手塚治虫文化賞を受賞したさそうあきらの同名マンガが原作の映画。
WOWOWで放送していたので観た。
ちなみに原作は全く読んでいない。

 音大を目指して浪人中のワオと、13歳の天才ピアニスト・成瀬うたが偶然に出会う。レッスンをさぼってばかりのうただったが、愚直なまでにピアノに打ち込むワオを気に入り、彼の実家である青果店に入り浸るようになる。ワオは音大に合格するが音大のレベルの高さに悩む。一方うたは世界的ピアニスト、リヒテンシュタインに気に入られ、思いがけない大役を任せられることになる。

 成海璃子という人はいま売り出し中の美少女女優さんで、この映画の撮影時は役と同じ13歳だったはずだが、堂々とした見事な演技を見せる。あまり好きな女優さんではないが、この映画は彼女を観るだけでも価値があると思う。モーツアルトのピアノ協奏曲ニ短調K.466を弾くピアノの演奏シーンも指使いは正確なようだ。(タッチが弱すぎるけど)。
 相手役の松山ケンイチは「デスノート」のL役が印象深いが、この作品ではLとは正反対のとぼけた気の弱い兄ちゃんの役で好演。

 ネットでこの映画の評価をみると、この主役の二人はいいのだが映画としては未消化の点が多くてなんだかよくわからないという声が多い。その他にもいくつか私が気になった点を挙げると、うたが時々耳鳴りがして気にしている耳の疾患については話が全く進まない。最後の方でうたの父が同じような病気(難聴)を苦にして自殺したのではないかと仄めかされるので、その伏線と言えなくもない。うたが父の事を「音楽でいたかったんだよ」と言い、ラスト近くで「わたしは音楽だから」と言うので、じゃあこのまま難聴が進んだらうたはどうするんだろうと思ったりさせる。
 それに貫地谷しほりがワオの音大での友人として登場してきて、おお、物語はワオとうたと彼女の微妙な三角関係に進むのか、と思いきやこれも大して発展せず。
 それにしても歌手役の貫地谷しほりのクチパクがあまりにも合っていなくて笑えた。もうちょっとどうにか出来たのでは?
 逆にうまく描かれていたのは中学生としてのうたサイドで、「好きな人いるの?」と訊かれたうたが「いる」と答えてしまってからワオのことを好きな事に気づくのをさりげなく描いた所とか、いつもうたにひどい目にあいながら、うたのことが心配で家出に付き合う同級生のチビ男子とかの描き方はうまい。

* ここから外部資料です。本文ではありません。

(** X5.  [assemble_command] adds no padding of its own.  When the constant
    0x00, the packet sequence, the device code and the body do not make a
    whole number of 16-byte blocks, the cipher refuses the data and the call
    raises [ValueError]; when they do but the encrypted block is longer than
    255 bytes, the length byte cannot be written and the call raises
    [OverflowError]. *)
Theorem assemble_command_refuses
        (enc : bytes -> bytes -> bytes -> bytes) (g : config)
        (mac body : string) (packetb deviceb bodyb : bytes) :
  fromhex (packet g) = Some packetb ->
  fromhex (device g) = Some deviceb ->
  fromhex body = Some bodyb ->
  (Nat.modulo (List.length (plaintext_block packetb deviceb bodyb)) 16
   <> 0%nat ->
   assemble_command enc g mac body = Raise ValueError)
  /\ (Nat.modulo (List.length (plaintext_block packetb deviceb bodyb)) 16
      = 0%nat ->
      (255 < List.length (enc PASSKEY INITIALIZATION_VECTOR
                              (plaintext_block packetb deviceb bodyb)))%nat ->
      assemble_command enc g mac body = Raise OverflowError).
Proof.
  intros Hp Hd Hb.
  pose proof (header_body_bytes g body _ _ _ Hp Hd Hb) as Hplain.
  unfold assemble_command. rewrite Hplain. cbn [of_option rbind].
  unfold encrypt. split.
  - intro Hmod. apply Nat.eqb_neq in Hmod. rewrite Hmod. reflexivity.
  - intros Hmod Hlen. rewrite Hmod. cbn [Nat.eqb rbind].
    unfold to_bytes_1, byte_of_Z.
    destruct (Z.of_nat _ <? 0) eqn:E; [apply Z.ltb_lt in E; lia |].
    destruct (Byte.of_N _) as [b |] eqn:Eb; [| reflexivity].
    apply Byte.to_of_N in Eb. pose proof (Byte.to_N_bounded b). lia.
Qed.

Lemma assemble_command_refuses_witness :
  assemble_command plain_cbc defaults "AC CF 23 00 00 01" "01 00 00 FF FF"
  = Raise ValueError.
Proof.
  refine (proj1 (assemble_command_refuses
                   plain_cbc defaults "AC CF 23 00 00 01" "01 00 00 FF FF"
                   [xff; xff] [xc1; x11; x71; x50]
                   [x01; x00; x00; xff; xff] _ _ _) _);
    try reflexivity.
  cbn. discriminate.
Defined.

(* ------------------------------------------------------------------ *)
(** ** The slave switch *)

(** X6.  For ['on'] or ['off'] and a 3-byte slave number, [switch_slave]
    goes on as a receipt-only command whose frame carries one 16-byte block:
    the header, the opcode 0x08, the slave number, the code 0x60 for on or
    0x70 for off, and four bytes 0x04. *)
Theorem switch_slave_frame
        (enc : bytes -> bytes -> bytes -> bytes) (g : config)
        (mac ip slave : string) (on : bool)
        (macb packetb deviceb slaveb : bytes) (w : world) :
  (forall key iv data, List.length (enc key iv data) = List.length data) ->
  hex_bytes 6 mac macb ->
  hex_bytes 2 (packet g) packetb ->
  hex_bytes 4 (device g) deviceb ->
  hex_bytes 3 slave slaveb ->
  exists len cmd,
    switch_slave enc g (mac, ip) slave (if on then "on" else "off") w
    = (r <- send g ip cmd ;; ret (receipt r)) w
    /\ byte_val len = 16
    /\ fromhex cmd
       = Some ([x01; x40] ++ macb ++ [len]
               ++ enc PASSKEY INITIALIZATION_VECTOR
                      (plaintext_block packetb deviceb
                         ([x08] ++ slaveb
                          ++ [if on then x60 else x70; x04; x04; x04; x04])))%list.
Proof.
  intros Henc [Hm Lm] [Hp Lp] [Hd Ld] [Hs Ls].
  assert (Hbody : fromhex (CMD_SWITCH_SLAVE slave (if on then "60" else "70"))
                  = Some ([x08] ++ slaveb
                          ++ [if on then x60 else x70; x04; x04; x04; x04])%list).
  { unfold CMD_SWITCH_SLAVE.
    eapply fromhex_app_some; [lazy; reflexivity |].
    eapply fromhex_app_some; [exact Hs |].
    destruct on; lazy; reflexivity. }
  destruct (assemble_command_bytes enc g mac _ macb packetb deviceb _
              Henc Hm Hp Hd Hbody) as (len & cmd & E & Hlen & Hcmd).
  { unfold plaintext_block. rewrite !length_app, Lp, Ld, Ls. reflexivity. }
  { unfold plaintext_block. rewrite !length_app, Lp, Ld, Ls. cbn. lia. }
  exists len, cmd. split; [| split; [| exact Hcmd]].
  - unfold switch_slave, bind, lift, ret.
    destruct on;
      [change (String.eqb "on" "on") with true
      | change (String.eqb "off" "on") with false;
        change (String.eqb "off" "off") with true];
      cbv iota; rewrite E; reflexivity.
  - rewrite Hlen. unfold plaintext_block.
    rewrite !length_app, Lp, Ld, Ls. reflexivity.
Qed.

ネットで散々に叩かれているラストシーンは、うたがいつか父と行った「ピアノの墓場」を訪れ、そこいつの間にかやってきたワオと一緒にピアノを弾く、というもの。確かに一見意味不明。普通に考えるとなぜあそこにワオが現れるのか理解できない。でもあれはうたの心象風景なのであって現実のものではないのだ。うたは優しいワオに父の面影を投影していて、ワオと父がうたの中で重なる所でこの映画は終わるわけで、それは大げさに言えば父の持つ死のイメージからワオの持つ生のイメージへの転換がうたの中で起こった事を示しているのだ。それが教授が言う「音楽とは生きる事」という言葉と響いて、示唆に富むいいラストだと考えたのだがどうだろうか。

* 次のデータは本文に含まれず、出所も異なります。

(** * Campaign platform: the action scheduler

    A shallow embedding of [campaign_platform/scheduler/action_scheduler.py]
    (class [ActionScheduler]) and the properties of its five strategies:
    the business clock [_next_business_hour], the staggered e-mail campaign,
    the social burst, the escalation sequence, the comment-period ramp and
    the schedule summary.

    Modelling conventions.
    - A naive [datetime] is the number of microseconds since the midnight that
      starts proleptic Gregorian ordinal 0, so that [dt_date t] is
      [t.date().toordinal()]; a [date] is its ordinal; a [timedelta] is a
      number of microseconds.  The calendar is unbounded: the [OverflowError]
      Python raises outside the years 1..9999 is not modelled.
    - Python [int] is [Z]; [//] and [%] are [Z.div] and [Z.modulo] (both floor).
    - Python [float] is binary64.  A finite binary64 value is the rational it
      denotes, and every float operation is the exact rational operation
      followed by [Float.round53], round-to-nearest-even on 53 significant
      bits (exponent range unbounded: no overflow, no subnormals); [x ** 2]
      is taken to be the correctly rounded square.
    - [random.randint] draws from an explicit stream that is threaded through
      the code in evaluation order.
    - A [while] loop runs on fuel; [None] / [OutOfFuel] means that the loop was
      still running when the fuel ran out. *)

From Stdlib Require Import ZArith QArith Qround Qpower Lqa Lia Sorted.
From stdpp Require Import base option list gmap strings pretty.

#[local] Open Scope Z_scope.

(** ** Binary64 arithmetic *)

Module Float.
#[local] Open Scope Q_scope.

Definition pow2 (e : Z) : Q := 2 ^ e.

(** Round half to even, from a rational to an integer. *)
Definition rne (y : Q) : Z :=
  let f := Qfloor y in
  match Qcompare (y - inject_Z f) (1 # 2) with
  | Lt => f
  | Gt => (f + 1)%Z
  | Eq => if Z.even f then f else (f + 1)%Z
  end.

(** The exponent [e] with [2^e <= x < 2^(e+1)], for [0 < x]. *)
Definition binade (x : Q) : Z :=
  let e0 := (Z.log2 (Qnum x) - Z.log2 (Zpos (Qden x)))%Z in
  if Qle_bool (pow2 e0) x then e0 else (e0 - 1)%Z.

Definition round_pos (x : Q) : Q :=
  let q := (binade x - 52)%Z in
  inject_Z (rne (x / pow2 q)) * pow2 q.

(** Round to nearest, ties to even, on 53 significant bits. *)
Definition round53 (x : Q) : Q :=
  match Qnum x with
  | Z0 => 0
  | Zpos _ => round_pos x
  | Zneg _ => - round_pos (- x)
  end.

(** [float(z)] for a Python int. *)
Definition of_int (z : Z) : Q := round53 (inject_Z z).

(** [a / b] on two Python ints (true division, correctly rounded). *)
Definition div_int (a b : Z) : Q := round53 (inject_Z a / inject_Z b).

(** [x * y] on floats. *)
Definition mul (x y : Q) : Q := round53 (x * y).

(** [x ** 2]: C [pow(x, 2.0)], taken to be the correctly rounded square. *)
Definition sqr (x : Q) : Q := round53 (x * x).

(** The literal [0.2]. *)
Definition lit_0_2 : Q := round53 (2 # 10).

 しかし劇中で時々響く父の愛奏曲だったというメロディがあまりにも甘ったるく、なんでクラシックの曲を使わずにこんな変な曲を使うのかな、と思ったらエンドロールでこのメロディを変な女の声で歌いだしたのには唖然。最悪だ。結局CD売りたいだけか。「のだめ」の原作者がTVドラマ化するに当たり主題歌を拒否したのは有名な話。そんなクラシックに対する誇りや見識は、この製作者にはなかったのね。
 せっかく劇中の、BGMを極力排した音の使い方をほめようと思っていたのに、このつまらない歌で評価が大幅ダウン。やっぱり音や音楽への感覚は日本映画、良くないなあ。感覚というより「お金」とか「しがらみ」の問題なのかもしれないけど。